Mahindra Logistics operates on an asset-light model, which ensures a better return on equity.
ET Intelligence Group: Mahindra Logistics plans to raise Rs 830 crore through an offer for sale. The proceeds of the issue would go to the private equity investor, Kedaara Capital. Unlike other listed logistics companies, Mahindra Logistics operates on an asset-light model, which ensures a better return on equity. However, its IPO valuation looks expensive compared with its peers. Given these factors, the share sale looks more suitable for investors with high risk appetite.

BUSINESS

Mahindra Logistics is a third-party logistics company of the Mahindra & Mahindra Group. Its asset-light model means that the company does not own trucks and warehouses required for its operations. It generates about 56% of its revenue by providing logistic services to the Mahindra Group companies, thus ensuring visibility and stability for a significant portion of the top-line.

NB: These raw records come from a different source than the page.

(** Asking for a block by the hash of any block up to the current tick returns the block
    of that number, or exhibits two ticks with the same block hash; and asking by number
    returns the block exactly up to the current tick, [null] beyond. *)
Theorem blocks_by_hash a n now : n ≤ synthesis_tick (osc a) → synthesis_tick (osc a) < 2 ^ 64 →
  get_block_by_number a [JStr (quantity n)] now = Ok (block_at a n now)
  ∧ (get_block_by_hash a [JStr (h256_to_hex (block_hash_for n))] now
       = get_block_by_number a [JStr (quantity n)] now
     ∨ ∃ m, n < m ≤ synthesis_tick (osc a) ∧ block_hash_for m = block_hash_for n)
  ∧ (∀ k, synthesis_tick (osc a) < k → k < 2 ^ 64 → get_block_by_number a [JStr (quantity k)] now = Ok JNull).
Proof using CL HL TL.
  intros Hn Ht.
  assert (Hnum : ∀ k, k < 2 ^ 64 → get_block_by_number a [JStr (quantity k)] now
            = if synthesis_tick (osc a) <? k then Ok JNull else Ok (block_at a k now)).
  { intros k Hk. unfold get_block_by_number, str_param. cbn [head mbind option_bind as_str or_err result_bind].
    assert (is_tag (quantity k) = false) as -> by done.
    by rewrite (quantity_roundtrip k Hk). }
  rewrite (Hnum n) by lia. destruct (N.ltb_spec (synthesis_tick (osc a)) n); [lia|].
  split_and!; [done| |].
  - destruct (find_block_spec (block_hash_for n) (N.to_nat (synthesis_tick (osc a))) (N.to_nat n))
      as (m & Hf & Hm & Hb); [lia|by rewrite N2Nat.id|].
    destruct (decide (m = n)) as [->|Hne]; [left|right; exists m; split; [lia|done]].
    unfold get_block_by_hash, str_param. cbn [head mbind option_bind as_str or_err result_bind].
    rewrite parse_h256 by apply blake3_256. cbn [mbind result_bind]. by rewrite Hf.
  - intros k Hk Hlt. rewrite (Hnum k Hlt). by destruct (N.ltb_spec (synthesis_tick (osc a)) k); [|lia].
Qed.

(** ** Submission *)

Lemma send_raw_accepts a raw_hex raw tx now :
  hex_decode (trim_0x raw_hex) = Some raw → decode_raw raw = Some (Ok tx) →
  ∃ a', send_raw_transaction a [JStr raw_hex] now = Some (a', Ok (JStr (h256_to_hex (tx_hash tx))))
        ∧ osc a' = with_evm (osc a) (submit (evm_pool (osc a)) tx now).
Proof using.
  intros Hraw Hdec. unfold send_raw_transaction, str_param. cbn [head mbind option_bind as_str or_err result_bind].
  rewrite Hraw. cbn [or_err]. rewrite Hdec. cbn [mbind option_bind]. by eexists.
Qed.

The company's business can be divided broadly into two segments: supply chain management (SCM) and corporate transportation solutions. It derives 89% of the revenue from SCM. The company operates its SCM business through a pan-India network, which includes 24 offices and more than 350 clients.

Key customers include Volkswagen India, Vodafone India, Thermax, JSW Steel, Ashok Leyland, Siemens, Bosch, BMW India, 3M India, and Mercedes-Benz India.

FINANCIALS

In the past five years, the company's turnover increased at a compounded annual growth rate (CAGR) of about 15% to Rs 2,666 crore in FY17. Its net profit expanded at a CAGR of about 25% in the same period to Rs 60 crore in FY17. Profit excludes legal and professional fees.

VALUATION

On the valuation front, considering FY17 earnings, the IPO commands price-earnings (PE) multiple of 64.8 at the higher end of the price band. The average PE of listed peers based on FY17 earnings works out to 48.1.

The premium valuation can be attributed to Mahindra Logistics' superior return on equity (adjusted ex-surplus funds) of 33.8% in comparison with the average of 16.5% for listed entities.